Decision Tree Classification Explained Simply

Decision Trees for Classification: Making Choices Like a Flowchart

How do we make decisions in everyday life? Often, we ask a series of questions. "Is it raining?" -> If yes, "Do I have an umbrella?" -> If yes, "Go outside". This step-by-step questioning process is exactly how a Decision Tree works in machine learning, especially for Classification tasks!

A Decision Tree Classifier learns a set of rules from data to predict which category an item belongs to (like 'Spam'/'Not Spam', 'Cat'/'Dog', 'Approve Loan'/'Deny Loan'). It's one of the most intuitive and interpretable machine learning models.

Main Technical Concept: A decision tree builds classification or regression models as a tree structure. For classification, it breaks down a dataset into smaller subsets by asking questions about features, aiming to create "pure" leaf nodes where most samples belong to the same class.

How Does the Tree Learn Which Questions to Ask?

The magic of building a decision tree lies in figuring out the best question (feature split) to ask at each decision node. The goal is to ask questions that best separate the data into groups that are as "pure" as possible – meaning each group contains mostly samples of a single class.

How do we measure "purity" or its opposite, "impurity"? Two common methods are used:

1. Entropy and Information Gain (Used by ID3 Algorithm)

• Entropy: Measure of Randomness/Impurity
  • Entropy is a concept from information theory that measures the amount of uncertainty or disorder in a set of data.
  • In classification, high entropy means the classes in a node are very mixed (e.g., 50% Class A, 50% Class B - maximum uncertainty).
  • Low entropy (ideally 0) means the node is "pure" – all samples belong to the same class (no uncertainty).
  • The formula involves probabilities (pᵢ) of each class (i) within the node:
  Entropy Entropy(S) = - Σ [ pᵢ * log₂(pᵢ) ]

  Sum over all classes (i).
  pᵢ = proportion of samples belonging to class i.
  For binary (2 classes): Max entropy = 1 (at 50/50 split).
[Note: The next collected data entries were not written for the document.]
Lemma alias_scan_cases maps (cpp : list string) st ua :
  let key := local (msg_attr st) in
  (Forall (not_found key) cpp /\
   alias_scan maps cpp st ua = emit (lookups key cpp) (alias_missing st ua)) \/
  (exists pre table post errno,
     cpp = pre ++ table :: post /\ Forall (not_found key) pre /\
     dict_lookup table key = (None, errno) /\ errno <> 0 /\
     alias_scan maps cpp st ua
     = emit (lookups key (pre ++ [table])) (unavailable st ua)) \/
  (exists pre table post text errno,
     cpp = pre ++ table :: post /\ Forall (not_found key) pre /\
     dict_lookup table key = (Some text, errno) /\
     alias_scan maps cpp st ua
     = emit (lookups key (pre ++ [table]))
            (alias_found maps table text errno st ua)).
Proof.
  intros key. induction cpp as [|t cpp IH].
  - left. split; [constructor|]. symmetry. apply emit_nil.
  - cbn [alias_scan]. fold key.
    destruct (dict_lookup t key) as [[text|] errno] eqn:E.
    + right. right. exists [], t, cpp, text, errno.
      split; [reflexivity|]. split; [constructor|]. split; [exact E|].
      reflexivity.
    + destruct (errno =? 0) eqn:Z0; cbn [negb].
      * apply Z.eqb_eq in Z0. subst errno.
        assert (Ht : not_found key t) by exact E.
        destruct IH as [(F & ->) | [(pre & table & post & e & -> & F & L & N & ->)
                       | (pre & table & post & text & e & -> & F & L & ->)]].
        -- left. split; [constructor; assumption|].
           rewrite emit_emit. reflexivity.
        -- right. left. exists (t :: pre), table, post, e.
           split; [reflexivity|]. split; [constructor; assumption|].
           split; [exact L|]. split; [exact N|].
           rewrite emit_emit. reflexivity.
        -- right. right. exists (t :: pre), table, post, text, e.
           split; [reflexivity|]. split; [constructor; assumption|].
           split; [exact L|].
           rewrite emit_emit. reflexivity.
      * apply Z.eqb_neq in Z0. right. left. exists [], t, cpp, errno.
        split; [reflexivity|]. split; [constructor|]. split; [exact E|].
        split; [exact Z0|]. reflexivity.
Qed.

(** Splits a goal about [deliver_alias cached st ua] into the five paths:
    short circuit, too deep, no table has the name, a table fails, a
    table has the name. *)
Ltac by_path cached st ua :=
  destruct (self_reference st) eqn:?Hself;
  [ rewrite (deliver_alias_short_circuit cached st ua) in * by assumption
  | destruct (Z_lt_dec 100 (C.incr (level st))) as [?Hdeep|?Hdeep];
    [ rewrite (deliver_alias_too_deep cached st ua) in * by assumption
    | apply Z.nlt_ge in Hdeep;
      rewrite (deliver_alias_scans cached st ua) in * by assumption;
      destruct (alias_scan_cases (alias_maps cached)
                  (argv (alias_maps cached)) (expanding (at_entry st)) ua)
        as [(?Hnone & ?Hrun)
           | [(?pre & ?table & ?post & ?errno & ?Hargv & ?Hpre & ?Hlook
               & ?Herr & ?Hrun)
             | (?pre & ?table & ?post & ?text & ?errno & ?Hargv & ?Hpre
                & ?Hlook & ?Hrun)]];
      rewrite Hrun in *; clear Hrun;
      change (local (msg_attr (expanding (at_entry st))))
        with (local (msg_attr st)) in * ] ].

Lemma prefix_asked (pre post : list string) (table : string) :
  firstn (List.length (pre ++ [table])) (pre ++ table :: post) = pre ++ [table].
Proof.
  replace (pre ++ table :: post) with ((pre ++ [table]) ++ post)
    by (rewrite <- app_assoc; reflexivity).
  rewrite firstn_app, firstn_all, Nat.sub_diag, firstn_O. apply app_nil_r.
Qed.

Lemma asked_in_lookups key (l : list string) table :
  In table l -> In (ev_dict_lookup table key) (lookups key l).
Proof. intros I. unfold lookups. apply in_map_iff. exists table. split; [reflexivity | exact I]. Qed.

Lemma results_app (l l' : list (event mypasswd)) :
  results (l ++ l') = results l ++ results l'.
Proof. unfold results. apply flat_map_app. Qed.

Lemma results_lookups key (l : list string) : results (lookups key l) = [].
Proof. induction l as [|t l IH]; [reflexivity | exact IH]. Qed.

Lemma alias_found_asks_nothing maps table text errno st ua :
  filter is_lookup (r_trace (alias_found maps table text errno st ua)) = [].
Proof. apply filter_none. intros e. apply alias_found_asks_no_table. Qed.

Lemma alias_missing_asks_nothing st ua :
  filter is_lookup (r_trace (alias_missing st ua)) = [].
Proof. apply filter_none. intros e. apply alias_missing_asks_no_table. Qed.

Lemma alias_deliver_status maps text errno st ua :
  exists s, r_status (alias_deliver maps text errno st ua) = Some s.
Proof. owner_cases maps st; eexists; reflexivity. Qed.
(** X5.  The outcome of the first [install] settles that of every later one,
    whatever the bridge is used for in between: unless the first call
    reported [OutsideOfWorldApp], every later call reports
    [AlreadyInstalled] and changes nothing, also after a first call that
    failed with [Unknown] or [AppOutOfDate]; after [OutsideOfWorldApp] every
    later call reports [OutsideOfWorldApp] again. *)
Theorem install_outcome_is_final (a a' : option string) (s : State)
    (actions : list Action) :
  let s1 := run actions (snd (install a s)) in
  match fst (install a s) with
  | InstallFailure OutsideOfWorldApp =>
      fst (install a' s1) = InstallFailure OutsideOfWorldApp
  | _ => install a' s1 = (InstallFailure AlreadyInstalled, s1)
  end.
Proof.
  intros s1. pose proof (install_window a s) as Hw.
  destruct (fst (install a s)) as [|[]].
  1-3, 5: (assert (Hkeep : window s1 = window (snd (install a s)));
    [apply run_window; intros app Heq;
     destruct Hw as [Hw|Hw];
     [rewrite Hw in Heq; discriminate
     |unfold registered in Hw; rewrite Heq in Hw; discriminate]
    |apply install_refused; unfold registered; rewrite Hkeep;
     destruct Hw as [Hw|Hw]; [left; exact Hw|right; exact Hw]]).
  assert (Hkeep : window s1 = window (snd (install a s))).
  { apply run_window. intros app Heq. rewrite Hw in Heq. discriminate. }
  rewrite install_outside; [reflexivity|]. rewrite Hkeep. exact Hw.
Qed.

Lemma install_availability (a : option string) (s : State) (c : Command) :
  available c s = true -> available c (snd (install a s)) = true.
Proof.
  intros Hc. destruct (window s) as [[k oapp]|] eqn:Hw.
  - destruct k.
    + rewrite install_refused
        by (right; unfold registered; rewrite Hw; reflexivity).
      exact Hc.
    + destruct oapp as [app|].
      * destruct (transport_throws (InitMessage MINIKIT_VERSION)) eqn:Hsend.
        -- unfold install. rewrite Hw. simpl. unfold sendInit, sendWebviewEvent.
           rewrite Hsend. simpl. destruct a as [[|ch a']|]; exact Hc.
        -- rewrite (install_negotiates a s app Hw Hsend).
           match goal with
           | |- context [commandsValid ?cs ?st] =>
               pose proof (commandsValid_flags cs st c) as Hav;
               assert (Hst : available c st = true)
                 by (destruct a as [[|ch a']|]; exact Hc);
               destruct (commandsValid cs st) as [valid s5]
           end.
           simpl in Hav. rewrite Hst in Hav. simpl in Hav.
           destruct valid; exact Hav.
      * rewrite (install_outside a s Hw). destruct a as [[|ch a']|]; exact Hc.
  - rewrite install_refused by (left; exact Hw). exact Hc.
Qed.

(** X6.  No use of the bridge ever clears an availability flag: a command
    that is available stays available through every later call, event and
    settled promise, a failed or repeated [install] included. *)
Theorem availability_is_never_cleared (c : Command) (actions : list Action)
    (s : State) :
  available c s = true -> available c (run actions s) = true.
Proof.
  revert s. induction actions as [|a l IH]; intros s Hc; [exact Hc|].
  change (available c (run l (step a s)) = true). apply IH.
  assert (Hsame : forall s', installation s' = installation s ->
                             available c s' = true).
  { intros s' Heq. unfold installation in Heq.
    injection Heq as _ Hav _. unfold available. rewrite Hav. exact Hc. }
  destruct a as [a | event id | event | event p | call | call | i]; simpl.
  - apply install_availability, Hc.
  - exact Hc.
  - exact Hc.
  - apply Hsame, trigger_installation.
  - apply Hsame, commands_installation.
  - apply Hsame, commandsAsync_installation.
  - apply Hsame, settle_installation.
Qed.

(** X7.  [isInstalled] after [install], in a window: it answers [true]
    unless [install] reported [OutsideOfWorldApp], so also after an [install]
    that failed with [Unknown] or [AppOutOfDate]; it logs its error exactly
    when it answers [false].  Where there is no window it throws. *)
Theorem isInstalled_after_install (a : option string) (debug : bool) (s : State) :
  isInstalled debug (snd (install a s)) =
  match window s with
  | None => None
  | Some _ =>
      match fst (install a s) with
      | InstallFailure OutsideOfWorldApp =>
          Some (false, (if debug then [LogAlive] else []) ++ [ErrorNotInstalled])
      | _ => Some (true, if debug then [LogAlive] else [])
      end
  end.
Proof.
  pose proof (install_window a s) as Hw.
  destruct (window s) as [w|] eqn:Hs.
  - assert (Hsome : window (snd (install a s)) <> None).
    { destruct (step_window (DoInstall a) s) as [Heq|(app & _ & Heq)];
        simpl in Heq; rewrite Heq; [rewrite Hs|]; discriminate. }
    unfold isInstalled.
    destruct (fst (install a s)) as [|[]];
      try (destruct Hw as [Hw|Hw]; [congruence|];
           unfold registered in Hw;
           destruct (window (snd (install a s))); [|congruence];
           rewrite Hw, app_nil_r; reflexivity).
    rewrite Hw. reflexivity.
  - rewrite install_refused by (left; exact Hs). unfold isInstalled.
    simpl. rewrite Hs. reflexivity.
Qed.

(** X8.  A host that lists a command only at versions the bridge does not
    use is out of date, and the command is available all the same: if every
    command before [c] in the table is supported, [install] reports
    [AppOutOfDate] and the guard of every entry that reads the flag of [c]
    lets the call through. *)
Theorem unsupported_version_is_still_available
    (a : option string) (s : State) (app : WorldApp) (c : Command)
    (commandInput : SupportedCommand) :
  window s = Some {| window_MiniKit := false; window_WorldApp := Some app |} ->
  transport_throws (InitMessage MINIKIT_VERSION) = false ->
  forallb (hostSupports (supported_commands app))
    (take (position c) miniKitCommandVersion_entries) = true ->
  find (fun command => String.eqb (name command) (commandName c))
    (supported_commands app) = Some commandInput ->
  miniKitCommandVersion c ∉ supported_versions commandInput ->
  fst (install a s) = InstallFailure AppOutOfDate /\
  available c (snd (install a s)) = true /\
  forall call, guardFlag call = c -> call_guard call (snd (install a s)) = false.
Proof.
  intros Hw Hsend Hbefore Hfind Hversion.
  rewrite (install_negotiates a s app Hw Hsend).
  match goal with
  | |- context [commandsValid ?cs ?st] =>
      pose proof (commandsValid_flags cs st c) as Hav;
      pose proof (commandsValid_beside cs st) as Hb;
      destruct (fst (commandsValid cs st)) eqn:Hvalid
  end.
  - pose proof (proj1 (commandsValid_result_iff _ _) Hvalid) as Hall.
    destruct (Hall c) as (ci & Hf & Hin). rewrite Hfind in Hf.
    injection Hf as <-. contradiction.
  - unfold hostLists in Hav. rewrite Hfind, Hbefore in Hav. simpl in Hav.
    rewrite orb_true_r in Hav. simpl.
    split; [reflexivity|]. split; [exact Hav|].
    intros call Hcall. unfold call_guard, unavailable. rewrite Hcall, Hav.
    unfold beside_negotiation in Hb. injection Hb as Hb1 _ _ _ _ _ _ _.
    rewrite Hb1. reflexivity.
Qed.

End Installation.

Section Entries.
Context `{Collaborators}.

(** An entry under which the transport throws has changed nothing. *)
Lemma commands_thrown_unchanged (call : CommandCall) (s : State) :
  fst (commands call s) = Thrown -> snd (commands call s) = s.
Proof.
  destruct call; simpl;
    unfold commands_verify, commands_pay, commands_walletAuth,
      commands_sendTransaction, commands_signMessage, commands_signTypedData,
      commands_shareContacts, commands_requestPermission,
      commands_getPermissions, commands_sendHapticFeedback, commands_shareFiles,
      send_and_return, sendMiniKitEvent, sendWebviewEvent;
    repeat match goal with
           | |- context [if ?b then _ else _] => destruct b
           | |- context [match url_protocol ?x with _ => _ end] =>
               destruct (url_protocol x)
           end;
    simpl; intros Ht; first [reflexivity | discriminate Ht].
Qed.

(** X9.  What an entry of [MiniKit.commands] hands to the transport: when it
    returns a payload it has sent exactly one envelope, tagged with its own
    command and version 1 and carrying the returned payload (for
    [getPermissions]: the empty object, the return value being
    [{status: 'sent'}]), and has done nothing else; when it returns [null]
    it has sent nothing; when the transport throws nothing has changed. *)
Theorem entry_sends_what_it_returns (call : CommandCall) (s : State) :
  match commands call s with
  | (Returned (Some result), s') =>
      exists payload,
        s' = record_sent (CommandMessage (commandOf call) 1 payload) s /\
        match call with
        | CallGetPermissions => payload = EmptyPayload /\ result = StatusSent
        | _ => payload = result
        end
  | (Returned None, s') =>
      sent s' = sent s /\ (s' = s \/ exists e, s' = log e s)
  | (Thrown, s') => s' = s
  end.
Proof.
  destruct call; simpl;
    unfold commands_verify, commands_pay, commands_walletAuth,
      commands_sendTransaction, commands_signMessage, commands_signTypedData,
      commands_shareContacts, commands_requestPermission,
      commands_getPermissions, commands_sendHapticFeedback, commands_shareFiles,
      send_and_return, sendMiniKitEvent, sendWebviewEvent;
    repeat match goal with
           | |- context [if ?b then _ else _] => destruct b
           | |- context [match url_protocol ?x with _ => _ end] =>
               destruct (url_protocol x)
           end;
    simpl;
    first [ reflexivity
          | split; [reflexivity|]; first [left; reflexivity | right; eexists; reflexivity]
          | eexists; split; [reflexivity|]; first [reflexivity | split; reflexivity] ].
Qed.

End Entries.

Section AsyncEntries.
Context `{Collaborators}.

(** The state in which the executor of [commandsAsync call] runs: both
    promises allocated, the handler subscribed. *)
Lemma commandsAsync_returned (call : CommandCall) (s : State)
    (result : option CommandReturnPayload) (s' : State) :
  let T := responseEventOf (commandOf call) in
  let cell0 := {| promise_state := PromisePending; resolve_calls := 0;
                  command_payload_slot := None |} in
  let inner := length (promises s ++ [cell0]) in
  commands call
    (subscribe T (HandleAndUnsubscribe T inner)
       (snd (new_promise (snd (new_promise s))))) = (Returned result, s') ->
  commandsAsync call s =
    (length (promises s),
     park (AwaitCommandResponse (commandOf call) inner (length (promises s)))
       (set_promises
          ((promises s ++ [cell0]) ++
           [{| promise_state := PromisePending; resolve_calls := 0;
               command_payload_slot := result |}]) s')) /\
  listeners s' = <[T := wrappedHandler T (HandleAndUnsubscribe T inner)]>
                   (listeners s) /\
  pending s' = pending s /\ calls s' = calls s /\ user s' = user s.
Proof.
  intros T cell0 inner Hexec.
  destruct (awaitCommand_returned T (commandOf call) (commands call) result
              (snd (new_promise s)) s' (commands_frame call) Hexec)
    as (Heq & Hl & Hq & Hc & Hu).
  unfold commandsAsync. simpl in *. fold T. rewrite Heq.
  repeat split; assumption.
Qed.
Min entropy = 0 (all samples are one class).

  Example Calculation:

  • Node with 5 Positives, 5 Negatives (Total 10):
    Entropy = - [ (5/10)*log₂(5/10) + (5/10)*log₂(5/10) ] = - [ 0.5*(-1) + 0.5*(-1) ] = 1 (Maximum impurity)
  • Node with 1 Positive, 7 Negatives (Total 8):
    Entropy = - [ (1/8)*log₂(1/8) + (7/8)*log₂(7/8) ] ≈ - [ 0.125*(-3) + 0.875*(-0.19) ] ≈ 0.543 (Lower impurity)
• Information Gain: Measuring Entropy Reduction
  • Information Gain tells us how much the entropy (impurity) decreases after splitting a node based on a particular feature.
  • We calculate the entropy of the parent node (before split) and subtract the weighted average entropy of the child nodes (after split).
  • The feature that provides the highest Information Gain (the biggest reduction in entropy) is chosen as the best feature to split on at that node.
  Information Gain Gain(S, A) = Entropy(S) - Σ [ (|Sv| / |S|) * Entropy(Sv) ]

  Entropy(S) = Entropy before split.
  |Sv| / |S| = Proportion of samples going to child node 'v'.
  Entropy(Sv) = Entropy of child node 'v'.
  Sum over all child nodes 'v' created by splitting on feature A.

  Example Calculation:

  • Parent Node Entropy = 0.971
  • Split creates Child 1 (3 points, pure, Entropy=0) and Child 2 (7 points, Entropy=0.918)
  • Weighted Avg Entropy (Children) = (3/10)*0 + (7/10)*0.918 ≈ 0.643
  • Information Gain = 0.971 - 0.643 = 0.328

2. Gini Impurity (Used by CART Algorithm)

• Another common way to measure impurity, used by the CART algorithm (which scikit-learn often uses).
• Gini Impurity Formula:** `Gini(S) = 1 - Σ pᵢ²`
• Interpretation is similar to Entropy: 0 means pure, higher values mean more mixed classes (max 0.5 for binary).
• CART uses Gini Gain (similar concept to Information Gain) to find the best split – the one that results in the lowest weighted average Gini impurity in the child nodes.
• Often computationally slightly faster than Entropy.